*Your objective*.
In the listing below, the lines starting with the line with "ro_buffers : ctx_buffers" and going on through the line with "(** A fresh root queues a batch" are to be reproduced exactly, and only those.

*Input material*.

Lemma emit_replace_keeps upserts deletes origin mode expected :
  K (emit_replace_grouped env submit upserts deletes origin mode expected).
Proof. unfold emit_replace_grouped. keeps_tac; apply framed_keeps, commit_replacement_frame; by apply HF. Qed.
#[local] Hint Resolve emit_one_keeps emit_grouped_keeps emit_replace_keeps : keeps.

Lemma emit_uniform_keeps items change origin mode : K (emit_uniform env submit items change origin mode).
Proof. unfold emit_uniform. keeps_tac. Qed.
#[local] Hint Resolve emit_uniform_keeps : keeps.

Lemma emit_pending_keeps pending : K (emit_pending env submit pending).
Proof. unfold emit_pending. keeps_tac. Qed.
End effects.

(** ** The causal budget *)
Section budget.
Context {P CB J : Type} (env : Env P J).
Implicit Types (s : Ctx P CB J) (st : CausalState P) (item : Item P) (items : list (Item P)).

Definition keys (change : MEventType) items : list TransitionKey := (λ item, transition_key env item change) <$> items.
Lemma plan_item_ok og s0 registry coordinated change mode items acc x :
  registry_ok registry → ctx_registry s0 = registry → coordinated_ok og coordinated (items ++ [x]) →
  hoare (λ s, near s0 registry (graph_exact og registry) s ∧ (olds_of registry acc.1 items ∧ planned og registry acc.2))
    (plan_item coordinated change mode acc x)
    (λ acc s, near s0 registry (graph_exact og registry) s ∧ (olds_of registry acc.1 (items ++ [x]) ∧ planned og registry acc.2)).
Proof.
  intros W Er Hc. apply hoare_pure. intros [Ho Hp]. unfold plan_item. apply hoare_get. intros s1 N1.
  assert (canonical_item s1 x = lookup_item registry (item_type x) (item_id x)) as Ec.
  { unfold canonical_item. destruct N1 as (_ & -> & _). done. }
  rewrite Ec.
  eapply hoare_bind.
  { eapply hoare_weaken; [apply (validate_near og s0 registry); [done|by intros g ->]|by intros s ->|done]. }
  intros cascades. apply hoare_pure. intros Pl s s' a N [= <- <-]. split; [done|]. split; [by apply olds_insert|].
  by apply planned_app.
Qed.

(** Projecting and persisting the next item of a run. *)
Lemma commit_item_ok og s0 registry registry' coordinated old_by_key change origin ops x :
  registry_ok registry → coordinated_ok og coordinated [x] →
  old_of old_by_key x = lookup_item registry (item_type x) (item_id x) → (item_key x ∉ op_key <$> ops) →
  hoare (near s0 registry' (graph_exact og (run_ops registry ops)))
    (commit_item env coordinated old_by_key change origin x)
    (λ _, near s0 registry' (graph_exact og (run_ops registry (ops ++ [(change, x)])))).
Proof.
  intros W Hc Ho Nk. unfold commit_item. rewrite run_ops_app. simpl.
  apply hoare_bind with (λ _, near s0 registry' (graph_exact og (reduce (run_ops registry ops) change x))).
  - destruct coordinated as [g|].
    + simpl in Hc. subst og. apply apply_near. intros gst gst' n Hg A. eapply apply_exact; [by apply run_ops_ok|done|].
      rewrite lookup_run_other by done. by rewrite <-Ho.
    + intros s s' a (F & Er & Hq) [= <- _]. split_and!; [done..|]. apply reduce_unregistered; [|done].
      intros g Eg. apply (Hc g x Eg). by left.
  - intros u. destruct (should_produce origin); [apply persist_near|apply (hoare_ret (λ _, _))].
Qed.

Lemma coordinated_sub og coordinated items items' :
  items' ⊆ items → coordinated_ok og coordinated items → coordinated_ok og coordinated items'.
Proof. intros S. destruct coordinated; simpl; [done|]. intros H g x Eg Hx. apply (H g x Eg). by apply S. Qed.

Lemma commit_items_ok og s0 registry registry' coordinated old_by_key change origin ops items :
  registry_ok registry → coordinated_ok og coordinated items →
  (∀ x, x ∈ items → old_of old_by_key x = lookup_item registry (item_type x) (item_id x)) →
  NoDup (op_key <$> ops ++ ops_of change items) →
  hoare (near s0 registry' (graph_exact og (run_ops registry ops)))
    (for_each (commit_item env coordinated old_by_key change origin) items)
    (λ _, near s0 registry' (graph_exact og (run_ops registry (ops ++ ops_of change items)))).
Proof.
  intros W Hc Ho ND.
  eapply hoare_weaken;
    [apply (hoare_for_each (λ l, near s0 registry' (graph_exact og (run_ops registry (ops ++ ops_of change l)))))| |done].
  - intros l1 x l2 ->. unfold ops_of. rewrite fmap_app. simpl. rewrite (assoc_L (++)). apply commit_item_ok; [done|..].
    + eapply coordinated_sub; [|done]. set_solver.
    + apply Ho. set_solver.
    + unfold ops_of in ND. rewrite (fmap_app _ l1), (assoc_L (++)), fmap_app in ND.
      apply NoDup_app in ND as (_ & N & _). intros Hin. apply (N _ Hin). csimpl. by left.
  - intros s. unfold ops_of. simpl. by rewrite app_nil_r.
Qed.
(** Distinct items are all accepted by a root. *)
Lemma accept_all limits chain change st counters items acc :
  NoDup (keys env change items) → (∀ key, key ∈ keys env change items → key ∉ cs_seen st) →
  ∃ st', accept_items env limits 0 chain change st counters items acc = (st', counters, Ok (acc ++ items)) ∧
    cs_queue st' = cs_queue st ∧ cs_root_tx st' = cs_root_tx st ∧ cs_current_chain st' = cs_current_chain st ∧
    cs_seen st' = cs_seen st ∪ list_to_set (keys env change items).
Proof.
  revert st acc. induction items as [|item items IH]; intros st acc ND N; simpl.
  { exists st. rewrite app_nil_r, (right_id_L ∅ (∪)). done. }
  csimpl in ND. apply NoDup_cons in ND as [Nk ND]. rewrite bool_decide_false by (apply N; left).
  edestruct IH as (st' & -> & Eq & Er & Ec & Es); [exact ND| |].
  - intros key Hk. simpl. apply not_elem_of_union. split; [|apply N; by right].
    intros ->%elem_of_singleton. done.
  - exists st'. rewrite <-app_assoc. split_and!; try done. rewrite Es. simpl. set_solver.
Qed.

(** Distinct keys give distinct transitions. *)
Lemma NoDup_transitions change items : NoDup (item_key <$> items) → NoDup (keys env change items).
Proof.
  intros ND. apply (NoDup_fmap_1 (λ k, (tk_entity_type k, tk_id k))). unfold keys. by rewrite <-list_fmap_compose.
Qed.

(** A state as the root opened from [s] sees it: only the causal state and the counters
    differ. *)
Record root_of s s1 : Prop := mkRootOf {
  ro_registry : ctx_registry s1 = ctx_registry s;
  ro_graph : ctx_graph s1 = ctx_graph s;
  ro_gstate : ctx_gstate s1 = ctx_gstate s;
  ro_router : ctx_router s1 = ctx_router s;
  ro_runs : ctx_runs s1 = ctx_runs s;
  ro_rel : ctx_rel s1 = ctx_rel s;
  ro_persisted : ctx_persisted s1 = ctx_persisted s;
  ro_sunk : ctx_sunk s1 = ctx_sunk s;
  ro_search : ctx_search s1 = ctx_search s;
  ro_buffers : ctx_buffers s1 = ctx_buffers s;
  ro_limits : ctx_limits s1 = ctx_limits s
}.

Definition fresh_root (root_tx : string) : CausalState P := mkCausal root_tx [] ∅ 0 None None [].

(** A fresh root queues a batch of distinct items. *)
Lemma enqueue_fresh root_tx items change origin mode s :
  ctx_causal s = Some (fresh_root root_tx) → items ≠ [] → NoDup (item_key <$> items) → (0 ≤ max_depth (ctx_limits s))%Z →
  ∃ st c chain, enqueue_causal env items change origin mode s = Some (set_causal (Some st) (set_counters c s), Ok ()) ∧
    cs_queue st = [mkPending (Uniform items change) origin mode 0 chain].
Proof.
  intros Ec Ne ND Hd. unfold enqueue_causal. destruct items as [|first items]; [done|].
  unfold enqueue_with. rewrite Ec. simpl. rewrite (proj2 (Z.ltb_ge _ _)) by done.
  set (chain := [_]). unfold accept_uniform.
  destruct (accept_all (ctx_limits s) chain change (fresh_root root_tx) (ctx_counters s) (first :: items) [])
    as (st & -> & Eq & _); [by apply NoDup_transitions|intros; apply not_elem_of_empty|].
  eexists _, _, chain. split; [done|]. simpl. by rewrite Eq.
Qed.

(** A fresh root queues a replacement of distinct items. *)
Lemma enqueue_replace_fresh root_tx upserts deletes origin mode expected s :
  ctx_causal s = Some (fresh_root root_tx) → upserts ++ deletes ≠ [] → NoDup (item_key <$> deletes ++ upserts) →
  (0 ≤ max_depth (ctx_limits s))%Z →
  ∃ st c chain, enqueue_causal_replace env upserts deletes origin mode expected s =
      Some (set_causal (Some st) (set_counters c s), Ok ()) ∧
    cs_queue st = [mkPending (Replace upserts deletes expected) origin mode 0 chain].
Proof.
  intros Ec Ne ND Hd. unfold enqueue_causal_replace. destruct (upserts ++ deletes) as [|first rest] eqn:El; [done|].
  unfold enqueue_with. rewrite Ec. simpl. rewrite (proj2 (Z.ltb_ge _ _)) by done.
  set (chain := [_]). unfold accept_replacement. rewrite fmap_app in ND. apply NoDup_app in ND as (ND1 & _ & ND2).
  destruct (accept_all (ctx_limits s) chain DEL (fresh_root root_tx) (ctx_counters s) deletes [])
    as (st1 & -> & Eq1 & _ & _ & Es); [by apply NoDup_transitions|intros; apply not_elem_of_empty|].
  destruct (accept_all (ctx_limits s) chain SET st1 (ctx_counters s) upserts [])
    as (st2 & -> & Eq2 & _); [by apply NoDup_transitions| |].
  { intros key (x & -> & Hx)%list_elem_of_fmap. rewrite Es. simpl. rewrite (left_id_L ∅ (∪)), elem_of_list_to_set.
    intros (y & [=] & _)%list_elem_of_fmap. }
  simpl. rewrite Eq1 in Eq2. destruct upserts, deletes; [done|..]; (eexists _, _, chain; split; [done|simpl; by rewrite Eq2]).
Qed.

(** What a root does after its first mutation. *)
Definition finish_root {A} (r : option (Ctx P CB J * result PersistError A)) : option (Ctx P CB J * result PersistError A) :=
  match r with Some (s, a) => Some (set_causal None s, a) | None => None end.

(** Submitting distinct items as a root emits them, in a state that only differs in the
    causal bookkeeping, and then drains what they derived; an error ends the root. *)
Lemma root_emits fuel steps items change origin mode s :
  ctx_causal s = None → needs_causal_root s items change origin = true → NoDup (item_key <$> items) →
  (0 ≤ max_depth (ctx_limits s))%Z →
  ∃ s1 st, root_of s s1 ∧ ctx_causal s1 = Some st ∧ cs_queue st = [] ∧
    submit_mutation_mode env (S fuel) (S steps) items change origin mode s =
      finish_root ((_ ← emit_uniform env (submit_mutation env fuel (S steps)) items change origin mode;
                    _ ← drain env (submit_mutation env fuel (S steps)) steps false; mret ()) s1).
Proof.
  intros Ec N ND Hd. cbn [submit_mutation_mode]. rewrite Ec, N. cbn [negb].
  assert (items ≠ []) as Ne by (intros ->; unfold needs_causal_root in N; simpl in N; by rewrite andb_false_r in N).
  unfold in_root, mbind at 1, M_bind at 1, open_root. cbn beta iota zeta. set (s0 := set_causal _ _).
  destruct (enqueue_fresh (env_new_v4 env (ctx_uuids s)) items change origin mode s0) as (st & c & chain & E1 & Eq); [done..|].
  set (st1 := mkCausal (P := P) (cs_root_tx st) [] (cs_seen st) (cs_derived_count st) (Some 0%Z) (Some mode) chain).
  exists (set_causal (Some st1) (set_counters c s0)), st1. split; [done|]. split; [done|]. split; [done|].
  unfold mbind, M_bind, catch. rewrite E1. simpl. unfold mbind, M_bind, pop_pending. simpl.
  rewrite Eq. unfold emit_pending. simpl. unfold mbind, M_bind, submit_mutation.
  set (s1 := set_causal (Some st1) _). match goal with |- context [emit_uniform _ _ _ _ _ _ ?x] => change x with s1 end.
  destruct (emit_uniform _ _ _ _ _ _ s1) as [[s2 [u|e]]|]; [|done..]. cbn.
  by destruct (drain _ _ _ _ s2) as [[s3 [b|e]]|].
Qed.
(* ===== verification/ClientSession.v ===== *)
(** * Client sessions of the server ([server/client_session.rs])

    A session holds one entry per subscription.  A materialized query keeps the whole result
    and the page its client sees, and answers each diff of the source, and each change of the
    window, with the rows that changed; a pushed query answers each snapshot of a bounded
    source.  [PendingQueryResponse] is what the writer is given, and its conversion to the
    wire. *)

From stdpp Require Import base strings numbers option countable gmap sets list.
From S2P Require Import Prelude Order GraphTypes EdgeIds GraphWatch GraphWindow.

(** ** Responses *)

Record PendingQueryResponse (P : Type) := mkPending {
  pr_tx : string;
  pr_sequence : Z;
  pr_upsert_items : list (Item P);
  pr_deletes : list string;
  pr_total_count : Z;
  pr_window : option QueryWindow;
  pr_window_order_ids : option (list string)
}.
Arguments mkPending {P}.
Arguments pr_tx {P}. Arguments pr_sequence {P}. Arguments pr_upsert_items {P}.
Arguments pr_deletes {P}. Arguments pr_total_count {P}. Arguments pr_window {P}.
Arguments pr_window_order_ids {P}.

(** [wire/query.rs]: an item on the wire carries its type. *)
Record ErasedWrappedItem (P : Type) := mkErased { ew_item : Item P; ew_type : string }.
Arguments mkErased {P}. Arguments ew_item {P}. Arguments ew_type {P}.

Inductive QueryChange (P : Type) :=
| Upsert (item : ErasedWrappedItem P)
| Delete (id : string)
| WindowOrder (ids : list string) (total_count : Z) (window : option QueryWindow).
Arguments Upsert {P}. Arguments Delete {P}. Arguments WindowOrder {P}.

Record QueryResponse (P : Type) := mkResponse {
  qr_changes : list (QueryChange P);
  qr_deletes : list string;
  qr_upserts : list (ErasedWrappedItem P);
  qr_sequence : Z;
  qr_tx : string;
  qr_total_count : option Z;
  qr_window : option QueryWindow
}.
Arguments mkResponse {P}.
Arguments qr_changes {P}. Arguments qr_deletes {P}. Arguments qr_upserts {P}.
Arguments qr_sequence {P}. Arguments qr_tx {P}. Arguments qr_total_count {P}. Arguments qr_window {P}.

(** [PendingQueryResponse::into_wire]: only the order of a window travels among the changes. *)
Definition into_wire {P} (r : PendingQueryResponse P) : QueryResponse P :=
  mkResponse
    (match pr_window_order_ids r with
     | Some ids => [WindowOrder ids (pr_total_count r) (pr_window r)]
     | None => []
     end)
    (pr_deletes r) ((λ item, mkErased item (item_type item)) <$> pr_upsert_items r)
    (pr_sequence r) (pr_tx r) (Some (pr_total_count r)) (pr_window r).

(** ** Collections *)

(** [map.keys().cloned().collect()], then [sort_unstable]. *)
Definition sorted_keys {A} (m : gmap string A) : list string := bt_of_list (map_to_list m).*1.

(** [HashSet::into_iter().collect()], then [sort_unstable]. *)
Definition sorted_elements (s : gset string) : list string := bt_of_list (elements s).

(** [slice::partition_point]. *)
Fixpoint partition_point {A} (p : A → bool) (l : list A) : Z :=
  match l with
  | [] => 0
  | x :: l' => if p x then 1 + partition_point p l' else 0
  end.

(** [slice::get(start..end).unwrap_or_default()]. *)
Definition get_range {A} (first last : Z) (l : list A) : list A :=
  if ((first <=? last) && (last <=? len l))%Z then take_z (last - first) (skip_z first l) else [].

Definition contains_key {A} (m : gmap string A) (id : string) : bool := bool_decide (is_Some (m !! id)).

(** ** Materialized subscriptions *)

Record QuerySubscriptionState (P : Type) := mkSub {
  qs_sequence : Z;
  qs_window : option QueryWindow;
  qs_cursor_window : option QueryCursorWindow;
  qs_all_items : gmap string (Item P);
  qs_visible_items : gmap string (Item P)
}.
Arguments mkSub {P}.
Arguments qs_sequence {P}. Arguments qs_window {P}. Arguments qs_cursor_window {P}.
Arguments qs_all_items {P}. Arguments qs_visible_items {P}.

Section materialized.
Context {P : Type}.
Abbreviation State := (QuerySubscriptionState P).
Implicit Types (s : State) (diff : MapDiff (Item P)) (tx : string).

Definition sub_default (window : option QueryWindow) : State := mkSub 0 window None ∅ ∅.

Definition with_sequence s sequence : State :=
  mkSub sequence (qs_window s) (qs_cursor_window s) (qs_all_items s) (qs_visible_items s).
Definition with_all s all : State :=
  mkSub (qs_sequence s) (qs_window s) (qs_cursor_window s) all (qs_visible_items s).
Definition with_visible s visible : State :=
  mkSub (qs_sequence s) (qs_window s) (qs_cursor_window s) (qs_all_items s) visible.

(** The source contents, the ids the changes touched, and whether one of them was a full
    replacement. *)
Record Changes := mkChanges {
  ch_all : gmap string (Item P);
  ch_affected : gset string;
  ch_initial : bool
}.

Fixpoint apply_source_changes diff (c : Changes) : Changes :=
  match diff with
  | Initial entries =>
      foldl (λ c entry, mkChanges (<[entry.1 := entry.2]> (ch_all c)) ({[entry.1]} ∪ ch_affected c) (ch_initial c))
        (mkChanges ∅ (ch_affected c ∪ dom (ch_all c)) true) entries
  | Insert key value | Update key _ value =>
      mkChanges (<[key := value]> (ch_all c)) ({[key]} ∪ ch_affected c) (ch_initial c)
  | Remove key _ => mkChanges (delete key (ch_all c)) ({[key]} ∪ ch_affected c) (ch_initial c)
  | Batch changes => foldl (λ c change, apply_source_changes change c) c changes
  end.

(** The upserts and deletes of a list of ids. *)
Definition split_ids (all : gmap string (Item P)) (ids : list string) : list (Item P) * list string :=
  foldl (λ acc id, match all !! id with
                   | Some item => (acc.1 ++ [item], acc.2)
                   | None => (acc.1, acc.2 ++ [id])
                   end) ([], []) ids.
(* ===== verification/SessionRun.v ===== *)
(** * A session and a watch of its client

    The wire between them, the operations of a session in any order, and the invariant that
    a watch which has received every response shows the current page of the source. *)

From stdpp Require Import base strings numbers option countable gmap sets list.
From S2P Require Import Prelude Order GraphTypes EdgeIds GraphWatch GraphWindow WatchProof WindowProof ClientSession ClientWatch SessionProof.

(** ** The wire *)

(** The rows a client decodes are views of the items the server encodes. *)
Class ItemCodec (P V T : Type) `{Entity V T} := {
  to_value : Item P → V;
  view : Item P → T;
  from_to_value (x : Item P) : from_value (to_value x) = Some (view x);
  view_id (x : Item P) : entity_id (view x) = item_id x
}.

Section wire.
Context {P V T : Type} `{ItemCodec P V T}.

Definition wrap (e : ErasedWrappedItem P) : WrappedItem V := mkWrapped (to_value (ew_item e)) (ew_type e).

Definition read_change (c : QueryChange P) : ClientQueryChange V :=
  match c with
  | Upsert item => ClientUpsert (wrap item)
  | Delete id => ClientDelete id
  | WindowOrder ids total_count window => ClientWindowOrder ids total_count window
  end.

(** The two structs have the same fields. *)
Definition read_response (r : QueryResponse P) : ClientQueryResponse V :=
  mkClientResponse (read_change <$> qr_changes r) (qr_deletes r) (wrap <$> qr_upserts r) (qr_sequence r) (qr_tx r)
    (qr_total_count r) (qr_window r).
End wire.

(** Serializing a response and deserializing it on the client. *)
Class Transport (P V T : Type) `{ItemCodec P V T} := {
  transport : QueryResponse P → option (ClientQueryResponse V);
  transport_spec r : transport r = Some (read_response r)
}.

(** ** Receiving *)
Section receive.
Context {P V T : Type} `{Transport P V T}.
Implicit Types (s : QuerySubscriptionState P) (r : PendingQueryResponse P) (w : WindowedQueryWatch T) (tx : string).

Lemma decode_upserts r : decode_map_upserts (cr_upserts (read_response (into_wire r))) = Some (entry_of view <$> pr_upsert_items r).
Proof.
  unfold decode_map_upserts, read_response, into_wire. simpl. rewrite <-list_fmap_compose.
  apply mapM_Some, Forall2_fmap, Forall_Forall2_diag, Forall_forall. intros x _. simpl.
  rewrite from_to_value. simpl. unfold entry_of. by rewrite view_id.
Qed.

*Your solution*.
  ro_buffers : ctx_buffers s1 = ctx_buffers s;
  ro_limits : ctx_limits s1 = ctx_limits s
}.

Definition fresh_root (root_tx : string) : CausalState P := mkCausal root_tx [] ∅ 0 None None [].

(** A fresh root queues a batch of distinct items. *)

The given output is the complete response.